A Pareto Frontier for Full Stern Submarines via Genetic Algorithm


Abstract

An exploratory design and analysis code for underwater vehicles with ducted, multi-stage propulsion systems is developed from an existing version. Boundary layer modeling is added and used to predict flow separation as well as to estimate the effect of wake fraction on propulsive efficiency. Force balance (i.e., convergence to a self-propelled condition) is achieved by automatic variation of advance coefficient. The force and boundary layer calculations of the revised code are validated using published experimental data. A slightly modified version of the code is then used as the evaluator for an original Pareto genetic algorithm. The algorithm seeks the code's Pareto(non-dominated) frontier in terms of usable hull volume and propulsive efficiency, with the intention of investigating the feasibility of so-called ``full stern'' submarines. Three different methods of Pareto selection, drawn from the current literature, are installed in the algorithm and compared in terms of their ability to locate and define the frontier. A new concept in evolutionary computation---non-interbreeding competitive species---is introduced, allowing simultaneous optimization of four incompatible propulsor configurations.
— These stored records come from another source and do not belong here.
Lemma pwd_spec t max result (Q : Z * option wc_command_result → machine W → Prop) m :
  is_size max →
  (∀ res m', cmd_post True (lit "pwd 2>/dev/null") max trim_newline m res m' →
     Q res m') →
  wp t (wc_command_pwd max (Some result)) Q m.
Proof.
  intros Hmax HQ. unfold wc_command_pwd. apply wp_bind. apply run_spec; [done|..].
  - intros m1 Hf Hl Ht. simpl. wp_go. apply HQ. split; [done|]. left.
    split_and!; [done..|]. right. auto.
  - intros h reads status m1 Hf Hl Ht Hbad. simpl. wp_go. apply HQ. split; [done|]. left.
    split_and!; [done..|]. right. split; [done|]. right. right. eauto.
  - intros h reads status data m1 Hf Ht Hgood Hd Hl. unfold is_size in Hmax.
    pose proof Hgood as [Hle _].
    assert (∀ out, out = trim_newline (output_of reads) → points_to data out →
      Q (0, Some (WcCommandResult data (zlen out))) m1) as Hdone.
    { intros out -> Hout. apply HQ. split; [done|]. right. split; [done|]. eauto 10. }
    unfold trim_newline in Hdone. set (out := output_of reads) in *. simpl.
    case_if as Hpos; [|wp_go; apply Hdone; [|done]].
    2:{ assert (out = []) as -> by (apply zlen_nil_inv; lia). done. }
    apply wp_bind. rewrite size_sub_small by lia.
    destruct (last out) as [c|] eqn:Hlast; [|apply last_None in Hlast; by rewrite Hlast in Hpos].
    rewrite last_lookup in Hlast.
    destruct data as [b|]; [|simpl in Hd; by rewrite Hd in Hpos].
    eapply wp_load_byte; [done | exact Hd | lia | |].
    { replace (Z.to_nat (zlen out - 1)) with (pred (length out)) by lia. exact Hlast. }
    destruct (decide (c = Byte.x0a)) as [Hc|Hc]; wp_go.
    + replace (zlen out - 1) with (zlen (take (length out - 1) out)) by len_lia.
      apply Hdone; [by rewrite decide_True by congruence|].
      eapply points_to_app_l. by rewrite (take_drop (length out - 1) out).
    + apply Hdone; [by rewrite decide_False by congruence | done].
Qed.

Lemma result_destroy_spec t result (Q : option wc_command_result → machine W → Prop) m :
  (∀ m', silent m m' → m_errno m' = m_errno m →
     m_live m' = m_live m - owned (cr_data result) →
     Q (Some (WcCommandResult None 0)) m') →
  wp t (wc_command_result_destroy (Some result)) Q m.
Proof.
  intros HQ. unfold wc_command_result_destroy. apply wp_bind, wp_free_block.
  intros m' ???. wp_go. by apply HQ.
Qed.

End command_specs.

(** ** Properties *)

(** The two programs and the words the shell sees for them. *)
Definition programs : list (list byte * list (list byte)) :=
  [(lit "ls -1 --", [lit "ls"; lit "-1"; lit "--"]);
   (lit "cat --", [lit "cat"; lit "--"])].

Lemma program_words program words bs :
  (program, words) ∈ programs →
  sh_parse (command_text program bs) = Some (words ++ [bs], lit "/dev/null") ∧
  zlen program ≤ 64 ∧ NUL ∉ program.
Proof.
  intros Hin. unfold programs in Hin. unfold sh_parse, command_text.
  assert (sh_lex (Word bs) suffix = Some ([bs], lit "/dev/null")) as Hsuf by reflexivity.
  rewrite <-sh_lex_shell_quote in Hsuf. revert Hsuf.
  generalize (shell_quote bs ++ suffix) as rest. intros rest Hrest.
  apply elem_of_cons in Hin as [[= -> ->]|[= -> ->]%list_elem_of_singleton];
    (split; [simpl; by rewrite Hrest|]);
    (split; [done | by apply (bool_decide_eq_true_1 _); vm_compute]).
Qed.

Section properties.
Context {W : Type} {OS : Posix W}.
Implicit Types (m : machine W).

(** C12: no argument can inject shell syntax. For every byte string a client can
    send, [wc_command_build] either refuses it with EINVAL (empty, or with a
    NUL byte), runs out of memory, or returns a command line that a POSIX
    shell splits into exactly the program's own words followed by the argument
    as one word, byte for byte, with standard error sent to /dev/null. It
    writes only inside the blocks it allocated and leaves one of them live. *)
Theorem wc_command_build_one_word program words p bs m :
  (program, words) ∈ programs → points_to p bs → zlen bs ≤ UINT16_MAX →
  ∃ c m', wc_command_build program p (zlen bs) m = Ret c m' ∧ silent m m' ∧
    m_live m' = m_live m + owned c ∧
    match c with
    | Some c => bs ≠ [] ∧ (NUL ∉ bs) ∧ ∃ text, cstring c = Some text ∧
        sh_parse text = Some (words ++ [bs], lit "/dev/null")
    | None => m_errno m' = if decide (bs = [] ∨ NUL ∈ bs) then EINVAL else ENOMEM
    end.
Proof.
  intros Hin Hp Hlen. destruct (program_words _ _ bs Hin) as (Hparse & Hprog & Hnul).
  assert (wp true (wc_command_build program p (zlen bs)) (λ c m', silent m m' ∧
    m_live m' = m_live m + owned c ∧
    match c with
    | Some c => bs ≠ [] ∧ (NUL ∉ bs) ∧ ∃ text, cstring c = Some text ∧
        sh_parse text = Some (words ++ [bs], lit "/dev/null")
    | None => m_errno m' = if decide (bs = [] ∨ NUL ∈ bs) then EINVAL else ENOMEM
    end) m) as Hwp.
  { apply build_spec; [done..| | |].
    - intros Hno. unfold owned; simpl. split; [silent_tac|]. split; [lia|].
      rewrite decide_True; [done|]. destruct (decide (bs = [])); [by left|].
      destruct (decide (NUL ∈ bs)); [by right|]. by destruct Hno.
    - intros [] c m' Hs He Hl Hc. unfold owned; simpl. eauto 10.
    - intros [] m' Hs He Hl. unfold owned; simpl. split; [done|]. split; [lia|].
      rewrite decide_False; naive_solver. }
  apply wp_total_inv in Hwp as (c & m' & Hrun & Hpost). by exists c, m'.
Qed.
(** isspace() and isdigit() in the C locale *)
Definition is_space (c : byte) : bool :=
  (byte_val c =? 32) || (9 <=? byte_val c) && (byte_val c <=? 13).
Definition is_digit (c : byte) : bool := (48 <=? byte_val c) && (byte_val c <=? 57).

Fixpoint skip_spaces (text : list byte) : list byte :=
  match text with
  | c :: rest => if is_space c then skip_spaces rest else text
  | [] => []
  end.

(** The longest prefix of digits, after the digits already read. *)
Fixpoint read_digits (acc : Z) (text : list byte) : Z * list byte :=
  match text with
  | c :: rest =>
    if is_digit c then read_digits (acc * 10 + (byte_val c - 48)) rest else (acc, text)
  | [] => (acc, [])
  end.

Definition read_sign (text : list byte) : bool * list byte :=
  match text with
  | Byte.x2d :: rest => (true, rest)
  | Byte.x2b :: rest => (false, rest)
  | _ => (false, text)
  end.

(** [strtoul(text, &end, 10)]: the value, the text at [end] and whether
    [errno] is set to ERANGE. A minus sign negates in [unsigned long]; without
    digits [end] is [text]. *)
Definition strtoul (text : list byte) : Z * list byte * bool :=
  let '(negative, digits) := read_sign (skip_spaces text) in
  match digits with
  | c :: _ =>
    if is_digit c then
      let '(value, rest) := read_digits 0 digits in
      if value >? ULONG_MAX then (ULONG_MAX, rest, true)
      else ((if negative then to_size (- value) else value), rest, false)
    else (0, text, false)
  | [] => (0, text, false)
  end.
Lemma wc_uds_round_keeps_invariant_witness :
  ∃ out m', wc_uds_round (Z.to_nat 66000) 3 idle_table idle_queue
      (idle_machine one_session) = Ret out m' ∧
    match out with
    | Continue (clients', queue') | Break (_, clients', queue') =>
      ∃ rs', server_inv {[0; 1; 2]} 0 [] 3 clients' queue' rs' m'
    end.
Proof.
  apply (wc_uds_round_keeps_invariant {[0; 1; 2]} 0 [] (Z.to_nat 66000) 3 idle_table idle_queue []
    (idle_machine one_session) (idle_inv _)).
  change (os_budget (m_os (idle_machine one_session))) with 7%nat.
  unfold OUTPUT_ROOM, WC_UDS_OUTPUT_LIMIT, UINT16_MAX, WC_PROTOCOL_RESPONSE_HEADER_SIZE. lia.
Defined.

Lemma wc_uds_process_queue_refines_witness :
  ∃ clients' queue' m', wc_uds_process_queue idle_table idle_queue (idle_machine one_session) =
      Ret (clients', queue') m' ∧
    ∃ rs', server_inv {[0; 1; 2]} 0 [] 3 clients' queue' rs' m'.
Proof.
  destruct (wc_uds_process_queue_refines {[0; 1; 2]} 0 [] 3 idle_table idle_queue []
    (idle_machine one_session) (idle_inv _))
    as (clients' & queue' & rs' & m' & Hrun & HI & _).
  exists clients', queue', m'. split; [exact Hrun | exists rs'; exact HI].
Defined.

(** A client that has just connected. *)
Definition new_client (outb : list byte) : wc_uds_client :=
  WcUdsClient 4 (WcBuffer None 0 0 WC_UDS_INPUT_LIMIT)
    (match outb with
     | [] => WcBuffer None 0 0 WC_UDS_OUTPUT_LIMIT
     | _ => WcBuffer (Some (bytes_block outb)) (zlen outb) (zlen outb) WC_UDS_OUTPUT_LIMIT
     end).

Lemma new_client_repr : client_repr (new_client []) [] [].
Proof. by repeat constructor. Qed.

Lemma pending_client_repr : client_repr (new_client (lit "reply")) [] (lit "reply").
Proof. by repeat constructor. Qed.

Lemma wc_uds_read_client_decodes_witness :
  ∃ r c' q' m' chunks ds, wc_uds_read_client 10 (new_client []) idle_queue
      (idle_machine one_session) = Ret (r, c', q') m' ∧
    queue_at m' q' ([] ++ (to_qreq 4 <$> ds)) ∧
    m_trace m' = [] ++ (EvRecv 4 <$> chunks).
Proof.
  destruct (wc_uds_read_client_decodes 10 (new_client []) idle_queue [] [] []
    (idle_machine one_session) new_client_repr)
    as (r & c' & q' & m' & chunks & ds & Hrun & Ht & Hq & _).
  - reflexivity.
  - apply (si_queue _ _ _ _ _ _ _ _ (idle_inv one_session)).
  - unfold WC_UDS_MAX_QUEUED_REQUESTS. simpl. lia.
  - change (os_budget (m_os (idle_machine one_session))) with 7%nat. lia.
  - exists r, c', q', m', chunks, ds. split; [exact Hrun | split; [exact Hq | exact Ht]].
Defined.

Lemma wc_uds_write_client_in_order_witness :
  ∃ r c' m' chunks rest, wc_uds_write_client 20 (new_client (lit "reply"))
      (idle_machine one_session) = Ret (r, c') m' ∧ lit "reply" = mjoin chunks ++ rest ∧
    m_trace m' = [] ++ (EvSend 4 <$> chunks).
Proof.
  destruct (wc_uds_write_client_in_order 20 (new_client (lit "reply")) [] (lit "reply")
    (idle_machine one_session) pending_client_repr)
    as (r & c' & m' & chunks & rest & Hrun & _ & Hout & Ht & _).
  - change (os_budget (m_os (idle_machine one_session))) with 7%nat. simpl. lia.
  - exists r, c', m', chunks, rest. split; [exact Hrun | split; [exact Hout | exact Ht]].
Defined.

Lemma wc_uds_encode_command_response_answers_witness :
  ∃ v c' m', wc_uds_encode_command_response (new_client [])
      (WcQueuedRequest 4 WC_REQUEST_PWD 0 None []) (idle_machine one_session) =
      Ret (v, c') m' ∧ m_heap m' = ∅.
Proof.
  destruct (wc_uds_encode_command_response_answers (new_client []) []
    (WcQueuedRequest 4 WC_REQUEST_PWD 0 None []) (QReq 4 WC_REQUEST_PWD [])
    (idle_machine one_session) new_client_repr) as (v & c' & m' & Hrun & Hh & _).
  - by repeat split.
  - split; [reflexivity | simpl; lia].
  - exists v, c', m'. split; [exact Hrun | exact Hh].
Defined.
(** A write happens only while there is output. *)
Lemma session_write_spec t fd input output inb outb (Q : Z * wc_buffer → machine W → Prop) m :
  session_repr input output inb outb → outb ≠ [] →
  (∀ r bs rest output' m', local m m' → balanced m m' input output input output' →
     outb = bs ++ rest → m_trace m' = m_trace m ++ [EvSend fd bs] →
     session_repr input output' inb rest → (r = 0 ∨ r = -1) → Q (r, output') m') →
  (∀ r m', local m m' → m_live m' = m_live m → m_trace m' = m_trace m →
     (r = 0 ∨ r = -1) → Q (r, output) m') →
  wp t (session_write tp self fd output) Q m.
Proof.
  intros Hse Hne Hok Hagain. pose proof Hse as [Hin Hinm Ho Hom]. unfold session_write.
  rewrite (br_length _ _ Ho).
  apply wp_bind, wp_read_points_to;
    [by apply buffer_repr_points_to | by intros ?%zlen_nil_inv|].
  wp_call wp_sys_send.
  2:{ intros m1 Hf _. simpl. wp_go.
      case_if; wp_go; (apply Hagain; [by apply call0_local | apply Hf | apply Hf | by auto]). }
  intros n m1 Hn Hf Ho1 Ht1.
  assert (outb = take (Z.to_nat n) outb ++ drop (Z.to_nat n) outb) as Hsplit
    by (by rewrite take_drop).
  destruct (n >? 0) eqn:Hnp; bool_to_prop; cycle 1.
  { assert (n = 0) as -> by lia. simpl. wp_go.
    apply (Hok (-1) [] outb); [by apply call_local | |done|done|done|by right].
    unfold balanced. rewrite (cf_live _ _ Hf). lia. }
  wp_go. eapply wc_buffer_consume_spec; [exact Ho | lia | |]; cycle 1; [lia|].
  intros _ b' Hb' Hm' Hbo. cbn beta iota. simpl. wp_go.
  apply wp_log; [by destruct tp; log_ok|]. intros m2 Hlg. wp_go.
  eapply (Hok 0); [| |exact Hsplit| | |by left].
  - etrans; [by apply call_local | by apply logged_local].
  - unfold balanced. rewrite (lg_live _ _ Hlg), (cf_live _ _ Hf). lia.
  - by rewrite (lg_trace _ _ Hlg).
  - by constructor; rewrite ?Hm'.
Qed.

(** poll() reports no transfer event that was not requested. *)
Lemma not_requested r ev mask :
  Z.land r (Z.lor ev (Z.lor POLLERR (Z.lor POLLHUP POLLNVAL))) = r →
  Z.land (Z.lor ev (Z.lor POLLERR (Z.lor POLLHUP POLLNVAL))) mask = 0 →
  has_event r mask = false.
Proof.
  intros Hr Hm. unfold has_event. by rewrite <-Hr, <-Z.land_assoc, Hm, Z.land_0_r.
Qed.

(** A stretch of the loop: the buffers moved along the abstract connection;
    when the connection is given up, a last step may be lost. *)
Definition session_post (fd : Z) (input output : wc_buffer) (inb outb : list byte) m
    (r : (wc_buffer * wc_buffer) + (wc_buffer * wc_buffer)) m' : Prop :=
  match r with
  | inl (input', output') => local m m' ∧ balanced m m' input output input' output' ∧
      ∃ inb' outb', session_repr input' output' inb' outb' ∧
        rtc (conn fd) (inb, outb, m_trace m) (inb', outb', m_trace m')
  | inr (input', output') => local m m' ∧ balanced m m' input output input' output' ∧
      ∃ inb' outb' tr, session_repr input' output' inb' outb' ∧
        rtc (conn fd) (inb, outb, m_trace m) (inb', outb', tr) ∧
        conn_last fd tr (m_trace m')
  end.

Lemma conn_last_refl fd tr : conn_last fd tr tr.
Proof. right. exists (QReq fd 0 []). by left. Qed.

Lemma session_post_intro fd input output inb outb m b input' output' inb' outb' m' :
  local m m' → balanced m m' input output input' output' →
  session_repr input' output' inb' outb' →
  rtc (conn fd) (inb, outb, m_trace m) (inb', outb', m_trace m') →
  session_post fd input output inb outb m
    (if b : bool then inl (input', output') else inr (input', output')) m'.
Proof.
  intros. destruct b; (split; [done|]; split; [done|]); [by eauto|].
  exists inb', outb', (m_trace m'). split_and!; try done. apply conn_last_refl.
Qed.

(** The two exits at the end of the loop body. *)
Lemma session_exit_spec t fd input output inb outb input' output' inb' outb' r
    (Q : _ → machine W → Prop) m m' :
  (∀ r m', session_post fd input output inb outb m r m' → Q r m') →
  local m m' → balanced m m' input output input' output' →
  session_repr input' output' inb' outb' →
  rtc (conn fd) (inb, outb, m_trace m) (inb', outb', m_trace m') →
  wp t (if has_event r (Z.lor POLLERR POLLNVAL) then mret (Break (input', output'))
        else if has_event r POLLHUP && (buf_length output' =? 0)
             then mret (Break (input', output'))
             else mret (Continue (input', output'))) Q m'.
Proof.
  intros HQ Hlo Hba Hse Hrtc.
  assert (∀ b : bool, Q (if b then inl (input', output') else inr (input', output')) m')
    as Hend by (intros b; by eapply HQ, session_post_intro).
  destruct (has_event r _); [wp_go; exact (Hend false)|].
  destruct (_ && _); wp_go; [exact (Hend false) | exact (Hend true)].
Qed.

(** Reading: the connection has nothing to send. *)
Lemma session_poll_in_spec t fd input output inb (Q : _ → machine W → Prop) m :
  session_repr input output inb [] → spec_parse_request inb = PNeedMore →
  (∀ r m', session_post fd input output inb [] m r m' → Q r m') →
  wp t (session_poll tp self fd input output) Q m.
Proof.
  intros Hse Hneed HQ. unfold session_poll.
  rewrite (br_length _ _ (se_output _ _ _ _ Hse)). simpl.
  wp_call wp_sys_poll_one. intros k r m1 Hr Hf1. cbn beta iota.
  assert (balanced m m1 input output input output) as Hb1
    by (unfold balanced; rewrite (cf_live _ _ (cf0_frame _ _ Hf1)); lia).
  pose proof (cf0_trace _ _ Hf1) as Ht1. apply call0_local in Hf1 as Hl1.
  assert (∀ b : bool, Q (if b then inl (input, output) else inr (input, output)) m1) as Hsame
    by (intros b; eapply HQ, session_post_intro; [done..|rewrite Ht1; apply rtc_refl]).
  case_if; [wp_go; case_if; wp_go; [exact (Hsame true) | exact (Hsame false)]|].
  case_if; [wp_go; exact (Hsame true)|]. apply wp_bind, (wp_from_option _ _ r); [done|]. apply wp_bind.
  rewrite (not_requested _ _ POLLOUT Hr) by done.
  assert (∀ m2 input2 inb2, local m m2 → balanced m m2 input output input2 output →
    session_repr input2 output inb2 [] →
    rtc (conn fd) (inb, [], m_trace m) (inb2, [], m_trace m2) →
    wp t (x ← mret (0, output); let '(r0, output0) := x in
          if r0 =? -1 then mret (Break (input2, output0)) else
          if has_event r (Z.lor POLLERR POLLNVAL) then mret (Break (input2, output0))
          else if has_event r POLLHUP && (buf_length output0 =? 0)
               then mret (Break (input2, output0))
               else mret (Continue (input2, output0))) Q m2) as Hexit.
  { intros m2 input2 inb2 ????. wp_go. simpl. by eapply session_exit_spec. }
  destruct (has_event r POLLIN).
  2:{ wp_go. simpl. eapply Hexit; [done..|]. rewrite Ht1. apply rtc_refl. }
  eapply session_read_spec; [exact Hse | done |..].
  - intros bs input' m2 Hl2 Hb2 Ht2 Hse2. simpl. eapply Hexit; [by etrans | | exact Hse2 |].
    + unfold balanced in *. lia.
    + apply rtc_once. rewrite Ht2, Ht1. by apply conn_recv.
  - intros v m2 Hl2 Hm2 Ht2 Hv.
    assert (balanced m m2 input output input output) by (unfold balanced in *; lia).
    assert (rtc (conn fd) (inb, [], m_trace m) (inb, [], m_trace m2))
      by (rewrite Ht2, Ht1; apply rtc_refl).
    destruct Hv as [->| ->]; simpl.
    + eapply Hexit; [by etrans | done..].
    + wp_go. eapply HQ, (session_post_intro _ _ _ _ _ _ false); [by etrans | done..].
  - intros bs m2 Hl2 Hm2 Ht2. simpl. wp_go. apply HQ. split; [by etrans|].
    split; [unfold balanced in *; lia|]. exists inb, [], (m_trace m).
    split_and!; [done | apply rtc_refl |]. left. exists bs. congruence.
Qed.

(** Writing: a response is pending. *)
Lemma session_poll_out_spec t fd input output inb outb (Q : _ → machine W → Prop) m :
  session_repr input output inb outb → outb ≠ [] →
  (∀ r m', session_post fd input output inb outb m r m' → Q r m') →
  wp t (session_poll tp self fd input output) Q m.
Proof.
  intros Hse Hne HQ. unfold session_poll. rewrite (br_length _ _ (se_output _ _ _ _ Hse)).
  rewrite (proj2 (Z.gtb_lt _ _)) by (destruct outb; [done | simpl; lia]).
  wp_call wp_sys_poll_one. intros k r m1 Hr Hf1. cbn beta iota.
  assert (balanced m m1 input output input output) as Hb1
    by (unfold balanced; rewrite (cf_live _ _ (cf0_frame _ _ Hf1)); lia).
  pose proof (cf0_trace _ _ Hf1) as Ht1. apply call0_local in Hf1 as Hl1.
  assert (∀ b : bool, Q (if b then inl (input, output) else inr (input, output)) m1) as Hsame
    by (intros b; eapply HQ, session_post_intro; [done..|rewrite Ht1; apply rtc_refl]).
  case_if; [wp_go; case_if; wp_go; [exact (Hsame true) | exact (Hsame false)]|].
  case_if; [wp_go; exact (Hsame true)|]. apply wp_bind, (wp_from_option _ _ r); [done|]. apply wp_bind.
  rewrite (not_requested _ _ POLLIN Hr) by done. wp_go. simpl.
  destruct (has_event r POLLOUT).
  2:{ wp_go. simpl. eapply session_exit_spec; [done..|]. rewrite Ht1. apply rtc_refl. }
  wp_go. eapply session_write_spec; [exact Hse | done |..].
  - intros v bs rest output' m2 Hl2 Hb2 -> Ht2 Hse2 Hv.
    assert (balanced m m2 input output input output') by (unfold balanced in *; lia).
    assert (rtc (conn fd) (inb, bs ++ rest, m_trace m) (inb, rest, m_trace m2))
      by (rewrite Ht2, Ht1; apply rtc_once, conn_send).
    destruct Hv as [->| ->]; simpl.
    + eapply session_exit_spec; [done | by etrans | done..].
    + wp_go. eapply HQ, (session_post_intro _ _ _ _ _ _ false); [by etrans | done..].
  - intros v m2 Hl2 Hm2 Ht2 Hv.
    assert (balanced m m2 input output input output) by (unfold balanced in *; lia).
    assert (rtc (conn fd) (inb, outb, m_trace m) (inb, outb, m_trace m2))
      by (rewrite Ht2, Ht1; apply rtc_refl).
    destruct Hv as [->| ->]; simpl.
    + eapply session_exit_spec; [done | by etrans | done..].
    + wp_go. eapply HQ, (session_post_intro _ _ _ _ _ _ false); [by etrans | done..].
Qed.

(** Two stretches in a row. *)
Lemma session_post_trans fd input output inb outb m input1 output1 inb1 outb1 m1 r m2 :
  local m m1 → balanced m m1 input output input1 output1 →
  rtc (conn fd) (inb, outb, m_trace m) (inb1, outb1, m_trace m1) →
  session_post fd input1 output1 inb1 outb1 m1 r m2 →
  session_post fd input output inb outb m r m2.
Proof.
  intros Hl Hb Hrtc Hp. unfold session_post, balanced in *.
  destruct r as [[i o]|[i o]].
  - destruct Hp as (? & ? & inb' & outb' & ? & ?).
    split; [by etrans|]. split; [lia|]. exists inb', outb'. split; [done | by etrans].
  - destruct Hp as (? & ? & inb' & outb' & tr & ? & ? & ?).
    split; [by etrans|]. split; [lia|]. exists inb', outb', tr. split_and!; [done | by etrans | done].
Qed.

Lemma session_round_spec t fd input output inb outb (Q : _ → machine W → Prop) m :
  session_repr input output inb outb →
  (∀ r m', session_post fd input output inb outb m r m' → Q r m') →
  wp t (session_round tp self fd input output) Q m.
Proof.
  intros Hse HQ. unfold session_round. rewrite (br_length _ _ (se_output _ _ _ _ Hse)).
  destruct outb as [|c outb].
  2:{ rewrite (proj2 (Z.eqb_neq _ _)) by (simpl; lia). wp_go. simpl.
      by eapply session_poll_out_spec. }
  simpl. apply wp_bind. eapply process_request_spec; [exact Hse|..].
  - intros Hneed. cbn beta iota. simpl. by eapply session_poll_in_spec.
  - intros m1 Hl1 Hm1 Ht1. cbn beta iota. simpl. wp_go.
    eapply HQ, (session_post_intro _ _ _ _ _ _ false); [done | unfold balanced; lia | done |].
    rewrite Ht1. apply rtc_refl.
  - intros type arg rest body input' output' m1 -> Hr Hans Hlen Hl1 Hb1 Hse1.
    cbn beta iota. simpl. eapply session_poll_out_spec; [exact Hse1 | done |].
    intros r m2 Hp. apply HQ. eapply session_post_trans; [done | done | | exact Hp].
    by apply rtc_once, conn_answer.
  - intros r output' m1 Hran Hl1 Hb1 Hse1. cbn beta iota. simpl. wp_go.
    apply HQ. split; [done|]. split; [done|]. exists inb, [], (m_trace m).
    split_and!; [done | apply rtc_refl |]. right. by exists r.
Qed.

Lemma session_rounds_spec t n fd input output inb outb (Q : _ → machine W → Prop) m :
  session_repr input output inb outb →
  (∀ r m', session_post fd input output inb outb m r m' → Q r m') →
  wp t (session_rounds tp self n fd input output) Q m.
Proof.
  revert input output inb outb Q m.
  induction n as [|n IH]; intros input output inb outb Q m Hse HQ; simpl.
  { wp_go. eapply HQ, (session_post_intro _ _ _ _ _ _ true); [done..|apply rtc_refl]. }
  apply wp_bind. eapply session_round_spec; [exact Hse|].
  intros [[i o]|[i o]] m1 Hp; [|wp_go; by apply HQ].
  destruct Hp as (Hl & Hb & inb' & outb' & Hse' & Hrtc).
  eapply IH; [exact Hse'|]. intros r m2 Hp. by eapply HQ, session_post_trans.
Qed.

End session_specs.

(** ** What the abstract connection guarantees *)

(** A request, as type and argument, and the body of its response. *)
Abbreviation exchange := (Z * list byte * list byte)%type.

Definition requests_of (served : list exchange) : list byte :=
  mjoin ((λ x, request_frame x.1.1 x.1.2) <$> served).
Definition responses_of (served : list exchange) : list byte :=
  mjoin ((λ x, response_frame x.2) <$> served).

(** The traffic [evs] of a connection on [fd] is served in order: the requests
    served are the first ones decoded from the bytes received, what was sent is a
    prefix of the responses in the order of the requests, and each response
    answers its request, by events within [tr]. *)
Definition in_order_on {W} {OS : Posix W} (fd : Z) (tr evs : list event) : Prop :=
  ∃ served later unsent,
    (spec_frames (received_bytes fd evs)).1 = served.*1 ++ later ∧
    sent_bytes fd evs ++ unsent = responses_of served ∧
    Forall (λ x, ∃ tr1 tr2, answered (QReq fd x.1.1 x.1.2) tr1 x.2 tr2 ∧
      tr2 `prefix_of` tr) served.

Section conn_facts.
Context {W : Type} {OS : Posix W}.

(** Running a command transfers nothing on the connection. *)
Lemma ran_quiet fd r tr tr' :
  ran r tr tr' → ∃ new, tr' = tr ++ new ∧ sent_bytes fd new = [] ∧ received_bytes fd new = [].
Proof.
  intros (new & -> & Hall & _)%ran_shift. exists new. split; [done|].
  unfold sent_bytes, received_bytes.
  induction Hall as [|ev new Hev _ [IH1 IH2]]; [done|].
  destruct ev; first [by destruct Hev | by split].
Qed.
This produces a feasibility frontier with optimal propulsor configuration as a function of stern fullness. The ability of the algorithm to define a three-objective Pareto surface is demonstrated, by including minimal cavitation as a third objective. The results provide evidence for the viability of full stern submarines, demonstrate the utility of genetic algorithms in obtaining Pareto design frontiers, and show that Pareto optimization is preferred to scalarized multi-objective optimization in general decision-making.